What you need to do - Copy out all the entries below, word for word.

Exercise inputs -
◇ ◇ ◇ ◇ ◇

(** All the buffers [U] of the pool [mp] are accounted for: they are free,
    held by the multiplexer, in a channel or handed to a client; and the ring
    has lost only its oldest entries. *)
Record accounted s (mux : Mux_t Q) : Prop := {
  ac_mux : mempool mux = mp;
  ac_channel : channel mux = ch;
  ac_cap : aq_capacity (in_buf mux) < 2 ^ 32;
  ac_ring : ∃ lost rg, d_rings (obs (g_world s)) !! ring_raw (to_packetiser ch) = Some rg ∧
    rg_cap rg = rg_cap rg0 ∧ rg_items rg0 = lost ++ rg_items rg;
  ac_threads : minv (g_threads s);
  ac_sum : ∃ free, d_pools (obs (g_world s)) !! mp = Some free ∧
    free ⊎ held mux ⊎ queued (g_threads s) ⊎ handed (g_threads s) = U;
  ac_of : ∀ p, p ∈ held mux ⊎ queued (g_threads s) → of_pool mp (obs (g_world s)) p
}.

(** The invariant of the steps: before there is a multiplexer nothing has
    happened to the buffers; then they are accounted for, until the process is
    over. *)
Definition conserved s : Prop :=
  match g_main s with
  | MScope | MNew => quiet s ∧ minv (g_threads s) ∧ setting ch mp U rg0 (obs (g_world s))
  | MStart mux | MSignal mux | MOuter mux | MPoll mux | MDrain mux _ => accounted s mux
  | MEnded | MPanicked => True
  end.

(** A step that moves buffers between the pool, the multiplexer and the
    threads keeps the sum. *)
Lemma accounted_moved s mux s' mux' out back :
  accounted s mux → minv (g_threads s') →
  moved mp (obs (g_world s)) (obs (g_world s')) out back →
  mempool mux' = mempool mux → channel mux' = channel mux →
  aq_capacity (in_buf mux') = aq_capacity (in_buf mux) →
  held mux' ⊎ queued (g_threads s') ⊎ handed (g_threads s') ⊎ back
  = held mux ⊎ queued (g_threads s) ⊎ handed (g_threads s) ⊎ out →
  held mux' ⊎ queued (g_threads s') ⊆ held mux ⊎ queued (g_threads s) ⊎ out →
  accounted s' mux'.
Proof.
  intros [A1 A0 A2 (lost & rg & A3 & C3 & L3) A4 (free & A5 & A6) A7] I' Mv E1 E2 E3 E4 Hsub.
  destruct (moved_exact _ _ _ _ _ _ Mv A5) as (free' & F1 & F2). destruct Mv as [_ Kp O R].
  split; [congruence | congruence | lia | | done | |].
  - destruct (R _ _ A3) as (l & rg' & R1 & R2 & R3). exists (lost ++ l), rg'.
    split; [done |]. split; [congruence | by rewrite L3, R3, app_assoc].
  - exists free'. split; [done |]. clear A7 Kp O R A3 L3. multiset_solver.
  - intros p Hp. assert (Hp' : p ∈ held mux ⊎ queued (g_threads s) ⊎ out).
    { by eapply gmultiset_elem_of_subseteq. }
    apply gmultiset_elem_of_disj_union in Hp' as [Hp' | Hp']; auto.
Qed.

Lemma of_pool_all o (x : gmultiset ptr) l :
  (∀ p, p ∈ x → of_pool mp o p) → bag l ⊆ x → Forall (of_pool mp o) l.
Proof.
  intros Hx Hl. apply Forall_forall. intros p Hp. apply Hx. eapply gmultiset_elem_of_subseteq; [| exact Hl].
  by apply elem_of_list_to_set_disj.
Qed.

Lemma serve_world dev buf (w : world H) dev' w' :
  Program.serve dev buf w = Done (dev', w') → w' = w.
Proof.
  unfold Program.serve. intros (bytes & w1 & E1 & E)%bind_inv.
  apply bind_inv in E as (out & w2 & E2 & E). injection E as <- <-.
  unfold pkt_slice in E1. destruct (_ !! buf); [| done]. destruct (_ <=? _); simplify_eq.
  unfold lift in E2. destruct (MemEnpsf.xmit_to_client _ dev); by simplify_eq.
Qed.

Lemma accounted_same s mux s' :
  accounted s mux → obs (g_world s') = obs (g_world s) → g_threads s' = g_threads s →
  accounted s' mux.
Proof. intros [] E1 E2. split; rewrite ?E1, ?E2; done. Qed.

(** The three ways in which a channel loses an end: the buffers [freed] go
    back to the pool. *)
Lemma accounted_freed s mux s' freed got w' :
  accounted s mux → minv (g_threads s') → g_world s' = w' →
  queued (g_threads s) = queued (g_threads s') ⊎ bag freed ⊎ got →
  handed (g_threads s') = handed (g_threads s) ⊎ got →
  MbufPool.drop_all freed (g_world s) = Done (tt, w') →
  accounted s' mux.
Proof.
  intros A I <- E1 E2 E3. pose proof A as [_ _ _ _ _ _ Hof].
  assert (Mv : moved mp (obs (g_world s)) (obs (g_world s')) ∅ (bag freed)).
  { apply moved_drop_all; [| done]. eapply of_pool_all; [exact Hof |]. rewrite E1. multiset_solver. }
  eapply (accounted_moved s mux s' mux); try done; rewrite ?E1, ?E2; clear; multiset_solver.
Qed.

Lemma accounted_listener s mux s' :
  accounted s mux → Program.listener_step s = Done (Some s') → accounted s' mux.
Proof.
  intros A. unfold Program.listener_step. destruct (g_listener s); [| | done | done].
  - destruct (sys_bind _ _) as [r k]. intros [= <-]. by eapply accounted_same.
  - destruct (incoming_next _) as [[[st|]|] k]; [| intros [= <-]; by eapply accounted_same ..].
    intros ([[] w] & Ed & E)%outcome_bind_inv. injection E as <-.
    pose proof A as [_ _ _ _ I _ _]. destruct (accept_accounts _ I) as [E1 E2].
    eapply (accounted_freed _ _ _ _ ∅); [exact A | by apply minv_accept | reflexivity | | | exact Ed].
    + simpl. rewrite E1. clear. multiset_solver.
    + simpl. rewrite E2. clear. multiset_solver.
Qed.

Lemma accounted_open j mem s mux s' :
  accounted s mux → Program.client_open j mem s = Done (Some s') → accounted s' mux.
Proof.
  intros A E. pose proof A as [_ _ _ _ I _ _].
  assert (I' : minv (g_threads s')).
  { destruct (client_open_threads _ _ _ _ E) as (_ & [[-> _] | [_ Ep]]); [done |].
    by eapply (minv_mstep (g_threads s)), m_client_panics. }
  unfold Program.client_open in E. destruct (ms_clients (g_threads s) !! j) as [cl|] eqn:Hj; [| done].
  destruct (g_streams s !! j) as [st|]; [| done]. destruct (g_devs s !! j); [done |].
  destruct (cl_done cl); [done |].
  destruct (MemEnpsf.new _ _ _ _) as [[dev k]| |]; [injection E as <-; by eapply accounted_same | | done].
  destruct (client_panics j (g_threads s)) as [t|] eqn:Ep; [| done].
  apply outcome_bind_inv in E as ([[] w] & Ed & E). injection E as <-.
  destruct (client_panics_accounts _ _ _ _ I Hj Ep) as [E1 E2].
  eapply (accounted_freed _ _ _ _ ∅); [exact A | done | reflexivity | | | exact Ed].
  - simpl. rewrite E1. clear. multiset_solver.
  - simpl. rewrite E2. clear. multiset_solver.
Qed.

◇ ◇ ◇ ◇ ◇

Response for this exercise -
(** All the buffers [U] of the pool [mp] are accounted for: they are free,
    held by the multiplexer, in a channel or handed to a client; and the ring
    has lost only its oldest entries. *)
Record accounted s (mux : Mux_t Q) : Prop := {
  ac_mux : mempool mux = mp;
  ac_channel : channel mux = ch;
  ac_cap : aq_capacity (in_buf mux) < 2 ^ 32;
  ac_ring : ∃ lost rg, d_rings (obs (g_world s)) !! ring_raw (to_packetiser ch) = Some rg ∧
    rg_cap rg = rg_cap rg0 ∧ rg_items rg0 = lost ++ rg_items rg;
  ac_threads : minv (g_threads s);
  ac_sum : ∃ free, d_pools (obs (g_world s)) !! mp = Some free ∧
    free ⊎ held mux ⊎ queued (g_threads s) ⊎ handed (g_threads s) = U;
  ac_of : ∀ p, p ∈ held mux ⊎ queued (g_threads s) → of_pool mp (obs (g_world s)) p
}.

(** The invariant of the steps: before there is a multiplexer nothing has
    happened to the buffers; then they are accounted for, until the process is
    over. *)
Definition conserved s : Prop :=
  match g_main s with
  | MScope | MNew => quiet s ∧ minv (g_threads s) ∧ setting ch mp U rg0 (obs (g_world s))
  | MStart mux | MSignal mux | MOuter mux | MPoll mux | MDrain mux _ => accounted s mux
  | MEnded | MPanicked => True
  end.

(** A step that moves buffers between the pool, the multiplexer and the
    threads keeps the sum. *)
Lemma accounted_moved s mux s' mux' out back :
  accounted s mux → minv (g_threads s') →
  moved mp (obs (g_world s)) (obs (g_world s')) out back →
  mempool mux' = mempool mux → channel mux' = channel mux →
  aq_capacity (in_buf mux') = aq_capacity (in_buf mux) →
  held mux' ⊎ queued (g_threads s') ⊎ handed (g_threads s') ⊎ back
  = held mux ⊎ queued (g_threads s) ⊎ handed (g_threads s) ⊎ out →
  held mux' ⊎ queued (g_threads s') ⊆ held mux ⊎ queued (g_threads s) ⊎ out →
  accounted s' mux'.
Proof.
  intros [A1 A0 A2 (lost & rg & A3 & C3 & L3) A4 (free & A5 & A6) A7] I' Mv E1 E2 E3 E4 Hsub.
  destruct (moved_exact _ _ _ _ _ _ Mv A5) as (free' & F1 & F2). destruct Mv as [_ Kp O R].
  split; [congruence | congruence | lia | | done | |].
  - destruct (R _ _ A3) as (l & rg' & R1 & R2 & R3). exists (lost ++ l), rg'.
    split; [done |]. split; [congruence | by rewrite L3, R3, app_assoc].
  - exists free'. split; [done |]. clear A7 Kp O R A3 L3. multiset_solver.
  - intros p Hp. assert (Hp' : p ∈ held mux ⊎ queued (g_threads s) ⊎ out).
    { by eapply gmultiset_elem_of_subseteq. }
    apply gmultiset_elem_of_disj_union in Hp' as [Hp' | Hp']; auto.
Qed.

Lemma of_pool_all o (x : gmultiset ptr) l :
  (∀ p, p ∈ x → of_pool mp o p) → bag l ⊆ x → Forall (of_pool mp o) l.
Proof.
  intros Hx Hl. apply Forall_forall. intros p Hp. apply Hx. eapply gmultiset_elem_of_subseteq; [| exact Hl].
  by apply elem_of_list_to_set_disj.
Qed.

Lemma serve_world dev buf (w : world H) dev' w' :
  Program.serve dev buf w = Done (dev', w') → w' = w.
Proof.
  unfold Program.serve. intros (bytes & w1 & E1 & E)%bind_inv.
  apply bind_inv in E as (out & w2 & E2 & E). injection E as <- <-.
  unfold pkt_slice in E1. destruct (_ !! buf); [| done]. destruct (_ <=? _); simplify_eq.
  unfold lift in E2. destruct (MemEnpsf.xmit_to_client _ dev); by simplify_eq.
Qed.

Lemma accounted_same s mux s' :
  accounted s mux → obs (g_world s') = obs (g_world s) → g_threads s' = g_threads s →
  accounted s' mux.
Proof. intros [] E1 E2. split; rewrite ?E1, ?E2; done. Qed.

(** The three ways in which a channel loses an end: the buffers [freed] go
    back to the pool. *)
Lemma accounted_freed s mux s' freed got w' :
  accounted s mux → minv (g_threads s') → g_world s' = w' →
  queued (g_threads s) = queued (g_threads s') ⊎ bag freed ⊎ got →
  handed (g_threads s') = handed (g_threads s) ⊎ got →
  MbufPool.drop_all freed (g_world s) = Done (tt, w') →
  accounted s' mux.
Proof.
  intros A I <- E1 E2 E3. pose proof A as [_ _ _ _ _ _ Hof].
  assert (Mv : moved mp (obs (g_world s)) (obs (g_world s')) ∅ (bag freed)).
  { apply moved_drop_all; [| done]. eapply of_pool_all; [exact Hof |]. rewrite E1. multiset_solver. }
  eapply (accounted_moved s mux s' mux); try done; rewrite ?E1, ?E2; clear; multiset_solver.
Qed.

Lemma accounted_listener s mux s' :
  accounted s mux → Program.listener_step s = Done (Some s') → accounted s' mux.
Proof.
  intros A. unfold Program.listener_step. destruct (g_listener s); [| | done | done].
  - destruct (sys_bind _ _) as [r k]. intros [= <-]. by eapply accounted_same.
  - destruct (incoming_next _) as [[[st|]|] k]; [| intros [= <-]; by eapply accounted_same ..].
    intros ([[] w] & Ed & E)%outcome_bind_inv. injection E as <-.
    pose proof A as [_ _ _ _ I _ _]. destruct (accept_accounts _ I) as [E1 E2].
    eapply (accounted_freed _ _ _ _ ∅); [exact A | by apply minv_accept | reflexivity | | | exact Ed].
    + simpl. rewrite E1. clear. multiset_solver.
    + simpl. rewrite E2. clear. multiset_solver.
Qed.

Lemma accounted_open j mem s mux s' :
  accounted s mux → Program.client_open j mem s = Done (Some s') → accounted s' mux.
Proof.
  intros A E. pose proof A as [_ _ _ _ I _ _].
  assert (I' : minv (g_threads s')).
  { destruct (client_open_threads _ _ _ _ E) as (_ & [[-> _] | [_ Ep]]); [done |].
    by eapply (minv_mstep (g_threads s)), m_client_panics. }
  unfold Program.client_open in E. destruct (ms_clients (g_threads s) !! j) as [cl|] eqn:Hj; [| done].
  destruct (g_streams s !! j) as [st|]; [| done]. destruct (g_devs s !! j); [done |].
  destruct (cl_done cl); [done |].
  destruct (MemEnpsf.new _ _ _ _) as [[dev k]| |]; [injection E as <-; by eapply accounted_same | | done].
  destruct (client_panics j (g_threads s)) as [t|] eqn:Ep; [| done].
  apply outcome_bind_inv in E as ([[] w] & Ed & E). injection E as <-.
  destruct (client_panics_accounts _ _ _ _ I Hj Ep) as [E1 E2].
  eapply (accounted_freed _ _ _ _ ∅); [exact A | done | reflexivity | | | exact Ed].
  - simpl. rewrite E1. clear. multiset_solver.
  - simpl. rewrite E2. clear. multiset_solver.
Qed.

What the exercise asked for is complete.